Non sembra nemmeno che la questione della clausola di intesa fosse tra quelle che iniziarono ad essere portate avanti, in quel processo che è stato definito dell'autonomia dinamica, qualche mese dopo la chiusura. Si iniziò, nell'autunno del 92, con la questione del bilinguismo nei concessionari di pubblici servizi sollevata dal senatore Karl Ferrari e si è poi proseguito con molti altri argomenti. Della questione dell'intesa si è iniziato a parlare pubblicamente in tempi molto più recenti e soprattutto in coincidenza con i tentativi di riforma costituzionale portati avanti a varie riprese, non ultimo quello varato dal Governo Renzi e miseramente naufragato sugli scogli del referendum.
Comunque sia la questione dell'intesa è materia più che scottante e lo sanno bene lo stesso Kompatscher come anche i suoi interlocutori romani. Se venisse concessa sarebbe uno stravolgimento di non poco conto in quella che, sui libri di diritto, viene chiamata la gerarchia delle fonti normative e un precedente di non poco conto anche per altre autonomie.
In attesa di sapere con quale punteggio finirà la partita, resta da ricordare che un'altra forma di intesa, diversa dal punto di vista dell'efficacia giuridica ma non meno rilevante sul piano politico governa le cose della politica altoatesina da almeno una sessantina d'anni. È un principio in base al quale nulla può essere messo in campo per quel che riguarda lo Statuto di autonomia del Trentino Alto Adige e le sue norme di attuazione che non nasca da un accordo tra chi vuole norme deve emanare, il Governo in primo luogo, e le popolazioni locali con particolare riferimento, in Alto Adige, alle minoranze.

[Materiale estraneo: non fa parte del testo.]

(* ===== verification/Json.v ===== *)
(** Canonical JSON: [json.Marshal] on the fixed structs the controllers sign.

    The signed documents of the cluster (src/cluster) are the JSON of structs with a fixed
    order of fields: decimal integers, strings, arrays. A string is written with the escapes of
    [encoding/json]: quotes, backslashes and control characters, the characters [<], [>] and
    [&], the line separators U+2028 and U+2029, and the replacement character for a byte that
    is not valid UTF-8. On valid UTF-8, which is all a JSON decoder returns, the encoding of a
    string or an integer can be read back, whatever follows it. *)
From Stdlib Require Import Numbers.DecimalString Numbers.DecimalZ.
From S2P Require Import Prelude.
From S2P Require Import Hex.

Local Open Scope Z_scope.

(** ** Strings *)

Definition quote : byte := Byte.x22.
Definition backslash : byte := Byte.x5c.
Definition comma : byte := Byte.x2c.
Definition a2b (c : Ascii.ascii) : byte := Ascii.byte_of_ascii c.

(** [\u00XX]. *)
Definition escape_u (b : byte) : bytes :=
  [backslash; Byte.x75; Byte.x30; Byte.x30; a2b (hex_digit (b2z b / 16)); a2b (hex_digit (b2z b mod 16))].

(** A byte below 0x80. *)
Definition escape_ascii (b : byte) : bytes :=
  if bool_decide (b = quote) || bool_decide (b = backslash) then [backslash; b]
  else if bool_decide (b = Byte.x08) then [backslash; Byte.x62]
  else if bool_decide (b = Byte.x0c) then [backslash; Byte.x66]
  else if bool_decide (b = Byte.x0a) then [backslash; Byte.x6e]
  else if bool_decide (b = Byte.x0d) then [backslash; Byte.x72]
  else if bool_decide (b = Byte.x09) then [backslash; Byte.x74]
  else if (b2z b <? 32) || bool_decide (b = Byte.x3c) || bool_decide (b = Byte.x3e)
          || bool_decide (b = Byte.x26) then escape_u b
  else [b].

Definition between (lo hi : Z) (b : byte) : bool := (lo <=? b2z b) && (b2z b <=? hi).
Definition ascii (b : byte) : bool := b2z b <? 128.
Definition cont : byte → bool := between 0x80 0xbf.

(** The well-formed sequences of two, three and four bytes. *)
Definition rune2 (b0 b1 : byte) : bool := between 0xc2 0xdf b0 && cont b1.
Definition rune3 (b0 b1 b2 : byte) : bool :=
  (if b2z b0 =? 0xe0 then between 0xa0 0xbf b1
   else if b2z b0 =? 0xed then between 0x80 0x9f b1
   else between 0xe1 0xef b0 && cont b1) && cont b2.
Definition rune4 (b0 b1 b2 b3 : byte) : bool :=
  (if b2z b0 =? 0xf0 then between 0x90 0xbf b1
   else if b2z b0 =? 0xf4 then between 0x80 0x8f b1
   else between 0xf1 0xf3 b0 && cont b1) && cont b2 && cont b3.

(** U+2028 and U+2029 are escaped. *)
Definition escape3 (b0 b1 b2 : byte) : bytes :=
  if bool_decide ([b0; b1] = [Byte.xe2; Byte.x80]) &&
     (bool_decide (b2 = Byte.xa8) || bool_decide (b2 = Byte.xa9))
  then [backslash; Byte.x75; Byte.x32; Byte.x30; Byte.x32;
        if bool_decide (b2 = Byte.xa8) then Byte.x38 else Byte.x39]
  else [b0; b1; b2].

(** [\ufffd]. *)
Definition escape_bad : bytes := backslash :: sb "ufffd".

Fixpoint escape (s : bytes) : bytes :=
  match s with
  | [] => []
  | b0 :: s1 =>
      if ascii b0 then escape_ascii b0 ++ escape s1
      else match s1 with
           | [] => escape_bad
           | b1 :: s2 =>
               if rune2 b0 b1 then [b0; b1] ++ escape s2
               else match s2 with
                    | [] => escape_bad ++ escape s1
                    | b2 :: s3 =>
                        if rune3 b0 b1 b2 then escape3 b0 b1 b2 ++ escape s3
                        else match s3 with
                             | [] => escape_bad ++ escape s1
                             | b3 :: s4 =>
                                 if rune4 b0 b1 b2 b3 then [b0; b1; b2; b3] ++ escape s4
                                 else escape_bad ++ escape s1
                             end
                    end
           end
  end.

Definition json_string (s : string) : bytes := [quote] ++ escape (sb s) ++ [quote].

(** Valid UTF-8. *)
Inductive utf8 : bytes → Prop :=
  | utf8_nil : utf8 []
  | utf8_1 b0 s : ascii b0 = true → utf8 s → utf8 (b0 :: s)
  | utf8_2 b0 b1 s : rune2 b0 b1 = true → utf8 s → utf8 (b0 :: b1 :: s)
  | utf8_3 b0 b1 b2 s : rune3 b0 b1 b2 = true → utf8 s → utf8 (b0 :: b1 :: b2 :: s)
  | utf8_4 b0 b1 b2 b3 s :
      rune4 b0 b1 b2 b3 = true → utf8 s → utf8 (b0 :: b1 :: b2 :: b3 :: s).

Lemma utf8_of_ascii s : Forall (λ b, ascii b = true) s → utf8 s.
Proof. induction 1; by constructor. Qed.

Lemma utf8_ascii s : forallb ascii (sb s) = true → utf8 (sb s).
Proof. intros Hs. apply utf8_of_ascii, Forall_forall. intros b Hb%list_elem_of_In. by eapply forallb_forall. Qed.

(** ** Reading a string back *)

Definition unescape_char (b : byte) : byte :=
  if bool_decide (b = Byte.x62) then Byte.x08
  else if bool_decide (b = Byte.x66) then Byte.x0c
  else if bool_decide (b = Byte.x6e) then Byte.x0a
  else if bool_decide (b = Byte.x72) then Byte.x0d
  else if bool_decide (b = Byte.x74) then Byte.x09
  else b.

(** The four digits after [\u]. *)
Definition unescape_u (h1 h2 h3 h4 : byte) : bytes :=
  if bool_decide ([h1; h2] = [Byte.x30; Byte.x30]) then
    [z2b (16 * default 0 (hex_value (Ascii.ascii_of_byte h3)) + default 0 (hex_value (Ascii.ascii_of_byte h4)))]
  else [Byte.xe2; Byte.x80; if bool_decide (h4 = Byte.x38) then Byte.xa8 else Byte.xa9].

(** Up to the closing quote; the bytes after it are returned. *)
Fixpoint unescape (s : bytes) : option (bytes * bytes) :=
  match s with
  | [] => None
  | b :: s1 =>
      if bool_decide (b = quote) then Some ([], s1)
      else if bool_decide (b = backslash) then
        match s1 with
        | c :: s2 =>
            if bool_decide (c = Byte.x75) then
              match s2 with
              | h1 :: h2 :: h3 :: h4 :: s3 => prod_map (app (unescape_u h1 h2 h3 h4)) id <$> unescape s3
              | _ => None
              end
            else prod_map (cons (unescape_char c)) id <$> unescape s2
        | [] => None
        end
      else prod_map (cons b) id <$> unescape s1
  end.

Lemma unescape_plain b r :
  b ≠ quote → b ≠ backslash → unescape (b :: r) = prod_map (cons b) id <$> unescape r.
Proof. intros Hq Hb. cbn [unescape]. by rewrite !bool_decide_false. Qed.

Lemma unescape_escape_u b r : unescape (escape_u b ++ r) = prod_map (cons b) id <$> unescape r.
Proof.
  unfold escape_u. cbn [unescape app].
  rewrite bool_decide_false, bool_decide_true, bool_decide_true by done. unfold unescape_u.
  rewrite bool_decide_true by done. unfold a2b. rewrite !Ascii.ascii_of_byte_of_ascii.
  pose proof (b2z_range b) as Hb. rewrite !hex_value_digit.
  - simpl. rewrite <-Z.div_mod by lia. by rewrite z2b_b2z.
  - apply Z.mod_pos_bound. lia.
  - split; [apply Z.div_pos; lia|apply Z.div_lt_upper_bound; lia].
Qed.

Lemma unescape_ascii b r :
  unescape (escape_ascii b ++ r) = prod_map (cons b) id <$> unescape r.
Proof.
  unfold escape_ascii.
  repeat (case_bool_decide; [subst; reflexivity|]); simpl.
  case_match; [apply unescape_escape_u|]. by apply unescape_plain.
Qed.

(** A byte from 0x80 on stands for itself. *)
Lemma unescape_high b r :
  ascii b = false → unescape (b :: r) = prod_map (cons b) id <$> unescape r.
Proof. intros Ha. apply unescape_plain; intros ->; discriminate. Qed.

Lemma between_high lo hi b : (128 <=? lo) = true → between lo hi b = true → ascii b = false.
Proof. unfold between, ascii. intros ? [? ?]%andb_prop. apply Z.ltb_ge. lia. Qed.

Lemma cont_high b : cont b = true → ascii b = false.
Proof. by apply between_high. Qed.

Lemma rune2_high b0 b1 : rune2 b0 b1 = true → ascii b0 = false ∧ ascii b1 = false.
Proof. intros [H0 H1]%andb_prop. split; [by apply (between_high 0xc2 0xdf)|by apply cont_high]. Qed.

Lemma rune3_high b0 b1 b2 :
  rune3 b0 b1 b2 = true → ascii b0 = false ∧ ascii b1 = false ∧ ascii b2 = false ∧ rune2 b0 b1 = false.
Proof.
  unfold rune3, rune2. intros [H01 H2%cont_high]%andb_prop.
  assert (ascii b0 = false ∧ ascii b1 = false ∧ between 0xc2 0xdf b0 = false) as (? & ? & ->); [|done].
  unfold ascii, cont, between in *. case_match; [|case_match]; lia.
Qed.

Lemma rune4_high b0 b1 b2 b3 :
  rune4 b0 b1 b2 b3 = true →
  ascii b0 = false ∧ ascii b1 = false ∧ ascii b2 = false ∧ ascii b3 = false ∧
  rune2 b0 b1 = false ∧ rune3 b0 b1 b2 = false.
Proof.
  unfold rune4, rune3, rune2.
  intros [[H01 H2%cont_high]%andb_prop H3%cont_high]%andb_prop.
  assert (ascii b0 = false ∧ ascii b1 = false ∧ 240 <= b2z b0) as (? & ? & ?).
  { unfold ascii, cont, between in *. case_match; [|case_match]; lia. }
  split_and!; try done.
  - unfold between. rewrite (proj2 (Z.leb_gt (b2z b0) 0xdf)) by lia. by rewrite andb_false_r.
  - rewrite (proj2 (Z.eqb_neq (b2z b0) 0xe0)), (proj2 (Z.eqb_neq (b2z b0) 0xed)) by lia.
    unfold between at 1. rewrite (proj2 (Z.leb_gt (b2z b0) 0xef)) by lia. by rewrite andb_false_r.
Qed.

Lemma fmap_prod_map_cons b s (o : option (bytes * bytes)) :
  prod_map (cons b) id <$> (prod_map (app s) id <$> o) = prod_map (app (b :: s)) id <$> o.
Proof. by destruct o as [[? ?]|]. Qed.

Lemma unescape_highs bs r :
  Forall (λ b, ascii b = false) bs → unescape (bs ++ r) = prod_map (app bs) id <$> unescape r.
Proof.
  induction 1 as [|b bs Hb _ IH]; simpl app; [by destruct (unescape r) as [[??]|]|].
  rewrite unescape_high by done. by rewrite IH, fmap_prod_map_cons.
Qed.

Lemma unescape_3 b0 b1 b2 r :
  rune3 b0 b1 b2 = true →
  unescape (escape3 b0 b1 b2 ++ r) = prod_map (app [b0; b1; b2]) id <$> unescape r.
Proof.
  intros (H0 & H1 & H2 & _)%rune3_high. unfold escape3.
  case_bool_decide as E; [injection E as -> ->|by apply unescape_highs; repeat constructor].
  case_bool_decide as E2; [by subst|].
  case_bool_decide as E3; [by subst|].
  by apply unescape_highs; repeat constructor.
Qed.

Lemma unescape_escape s r : utf8 s → unescape (escape s ++ quote :: r) = Some (s, r).
Proof.
  intros Hs. revert r. induction Hs as [|b0 s H0 _ IH|b0 b1 s Hr _ IH|b0 b1 b2 s Hr _ IH
    |b0 b1 b2 b3 s Hr _ IH]; intros r; cbn [escape].
  - done.
  - rewrite H0, <-app_assoc, unescape_ascii. by rewrite IH.
  - destruct (rune2_high _ _ Hr) as [-> ?]. rewrite Hr, <-app_assoc, (unescape_highs [b0; b1]).
    + by rewrite IH.
    + repeat constructor; by destruct (rune2_high _ _ Hr).
  - destruct (rune3_high _ _ _ Hr) as (-> & _ & _ & ->).
    rewrite Hr, <-app_assoc, unescape_3 by done. by rewrite IH.
  - destruct (rune4_high _ _ _ _ Hr) as (H0 & H1 & H2 & H3 & -> & ->).
    rewrite H0, Hr, <-app_assoc, (unescape_highs [b0; b1; b2; b3]); [by rewrite IH|].
    by repeat constructor.
Qed.

(** The encoding of a string is a prefix code. *)
Lemma json_string_prefix s t r1 r2 :
  utf8 (sb s) → utf8 (sb t) → json_string s ++ r1 = json_string t ++ r2 → s = t ∧ r1 = r2.
Proof.
  unfold json_string. rewrite <-!app_assoc. intros Hs Ht E. injection E as E.
  pose proof (unescape_escape _ r1 Hs) as U1. pose proof (unescape_escape _ r2 Ht) as U2.
  rewrite E, U2 in U1. injection U1 as E1 ->. split; [by apply (inj sb)|done].
Qed.

(** ** Integers *)

Definition json_int (n : Z) : bytes := sb (NilZero.string_of_int (Z.to_int n)).

Definition digit_or_minus (b : byte) : Prop := b = Byte.x2d ∨ between 48 57 b = true.

Lemma uint_digits d : Forall digit_or_minus (sb (NilEmpty.string_of_uint d)).
Proof. induction d; simpl; constructor; auto; by right. Qed.

Lemma nonempty_digits d : Forall digit_or_minus (sb (NilZero.string_of_uint d)).
Proof.
  destruct d; try exact (uint_digits (_ _)). constructor; [by right|constructor].
Qed.

Lemma json_int_digits n : Forall digit_or_minus (json_int n).
Proof.
  unfold json_int. destruct (Z.to_int n) as [d|d]; [apply nonempty_digits|].
  constructor; [by left|apply nonempty_digits].
Qed.

Lemma to_int_nonnil n : Z.to_int n ≠ Decimal.Pos Decimal.Nil ∧ Z.to_int n ≠ Decimal.Neg Decimal.Nil.
Proof.
  split; intros E; pose proof (DecimalZ.of_to n) as H; rewrite E in H; vm_compute in H; subst n;
    discriminate E.
Qed.

#[global] Instance json_int_inj : Inj (=) (=) json_int.
Proof.
  intros n m E. apply (inj sb) in E. apply DecimalZ.to_int_inj.
  apply (f_equal NilZero.int_of_string) in E. destruct (to_int_nonnil n), (to_int_nonnil m).
  rewrite !NilZero.isi in E by done. by injection E.
Qed.

(** Two runs of bytes in [P] followed by a byte outside [P]. *)
Lemma span_prefix (P : byte → Prop) l1 l2 x y r1 r2 :
  Forall P l1 → Forall P l2 → ¬ P x → ¬ P y → l1 ++ x :: r1 = l2 ++ y :: r2 →
  l1 = l2 ∧ x :: r1 = y :: r2.
Proof.
  revert l2. induction l1 as [|a l1 IH]; intros [|b l2] H1 H2 Hx Hy E; simplify_eq/=; auto.
  - by apply Forall_cons in H2 as [? _].
  - by apply Forall_cons in H1 as [? _].
  - apply Forall_cons in H1 as [_ H1], H2 as [_ H2]. destruct (IH l2) as [-> ?]; auto.
Qed.

(** The encoding of an integer ends where a byte that is no digit follows. *)
Lemma json_int_prefix_gen n m x y r1 r2 :
  ¬ digit_or_minus x → ¬ digit_or_minus y →
  json_int n ++ x :: r1 = json_int m ++ y :: r2 → n = m ∧ x :: r1 = y :: r2.
Proof.
  intros Hx Hy E.
  destruct (span_prefix _ _ _ _ _ _ _ (json_int_digits n) (json_int_digits m) Hx Hy E) as [E1 E2].
  by apply (inj json_int) in E1.
Qed.

Lemma comma_no_digit : ¬ digit_or_minus comma.
Proof. intros [|]; discriminate. Qed.

Lemma json_int_prefix n m r1 r2 :
  json_int n ++ [comma] ++ r1 = json_int m ++ [comma] ++ r2 → n = m ∧ r1 = r2.
Proof.
  intros E. apply json_int_prefix_gen in E as [-> E]; [|exact comma_no_digit..]. by injection E.
Qed.

(** ** Objects and arrays *)

Definition json_key (k : string) : bytes := [quote] ++ sb k ++ [quote; Byte.x3a].
Definition open_obj : byte := Byte.x7b.
Definition close_obj : byte := Byte.x7d.

(** Elements separated by commas, in brackets. *)
Definition json_array (es : list bytes) : bytes :=
  [Byte.x5b] ++ match es with [] => [] | e :: es' => e ++ concat ((λ x, comma :: x) <$> es') end ++ [Byte.x5d].

(** Two arrays of prefix codes that begin with the same bytes are the same array. *)
Lemma json_array_prefix {A} (f : A → bytes) (P : A → Prop) xs ys r1 r2 :
  (∀ x y k1 k2, P x → P y → f x ++ k1 = f y ++ k2 → x = y ∧ k1 = k2) →
  (∀ x k, P x → head (f x ++ k) ≠ Some Byte.x5d) →
  Forall P xs → Forall P ys →
  json_array (f <$> xs) ++ r1 = json_array (f <$> ys) ++ r2 → xs = ys ∧ r1 = r2.
Proof.
  intros Hf Hh. unfold json_array. rewrite <-!app_assoc. intros Hxs Hys E. injection E as E.
  assert (∀ xs ys, Forall P xs → Forall P ys →
    concat ((λ x, comma :: x) <$> (f <$> xs)) ++ [Byte.x5d] ++ r1 =
    concat ((λ x, comma :: x) <$> (f <$> ys)) ++ [Byte.x5d] ++ r2 → xs = ys ∧ r1 = r2) as HT.
  { clear E Hxs Hys xs ys. induction xs as [|x xs IH]; intros [|y ys] Hx Hy E; simpl in E;
      try discriminate E; [by injection E|]. apply Forall_cons in Hx as [Hx Hxs], Hy as [Hy Hys].
    rewrite <-!app_assoc in E. injection E as E. apply Hf in E as [-> E]; [|done..].
    destruct (IH ys) as [-> ?]; auto. }
  destruct xs as [|x xs], ys as [|y ys]; simpl in E.
  - split; [done|]. by injection E.
  - exfalso. apply Forall_cons in Hys as [Hy _]. rewrite <-app_assoc in E.
    eapply (Hh y _ Hy). by rewrite <-E.
  - exfalso. apply Forall_cons in Hxs as [Hx _]. rewrite <-app_assoc in E.
    eapply (Hh x _ Hx). by rewrite E.
  - apply Forall_cons in Hxs as [Hx Hxs], Hys as [Hy Hys]. rewrite <-!app_assoc in E.
    apply Hf in E as [-> E]; [|done..]. destruct (HT xs ys) as [-> ?]; auto.
Qed.

(** Two documents with the same beginning: what follows it is the same. *)
Ltac json_skip E := rewrite <-?app_assoc in E; repeat apply app_inv_head in E.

A novembre, prima di iniziare a sfogliare il Calendario dell'Avvento sapremo se le regole del gioco cambieranno
Questo vincolo fa la sua comparsa esattamente sessant'anni fa, nel dicembre del 1964, quando, a Bolzano, la SVP rinvia al mittente, corredata da un cortese rifiuto, l'intesa sulla vertenza altoatesina raggiunta pochi giorni prima a Parigi dai due ministri degli esteri di Austria e Italia Bruno Kreisky e Giuseppe Saragat. Un colpo di scena che lascia strascichi pesanti sia a Roma ma soprattutto a Vienna, con il leader socialista che, per ritorsione, farà votare i suoi deputati, qualche anno più tardi, contro il Pacchetto. A spingere i sudtirolesi ad una simile mossa ci sono elementi di fatto dell'intesa che non condividono ma soprattutto una questione di metodo: vogliono essere loro a condurre la trattativa e non vedersi recapitare gli accordi siglati da altri. Inizia così una fase nuova e diversa che culminerà, cinque anni dopo, nel varo del nuovo Statuto concordato tra Roma e Bolzano con l'Austria che approva quanto deciso dalla Stella Alpina
È un metodo che resterà in vigore, da allora in poi, anche per tutta la fase di attuazione del Pacchetto e che trova la sua dimensione politica del concetto delle commissioni paritetiche dei sei e dei 12, che tali sono proprio perché devono realizzare una convergenza di opinioni tra il centro e la periferia. È chiaro che, e qui sta la differenza con il vincolo che verrebbe introdotto dalla clausola di intesa, il Governo non è obbligato a rispettare le intese raggiunte in commissione così come il parlamento, nel 1971, non era certo obbligato a varare la legge costituzionale. Si trattava però di un principio politico che ha funzionato, non senza contrasti e lunghe fasi di paralisi dell'attività normativa, sino ai giorni nostri. A novembre, prima di iniziare a sfogliare il Calendario dell'Avvento sapremo se le regole del gioco cambieranno. O forse no.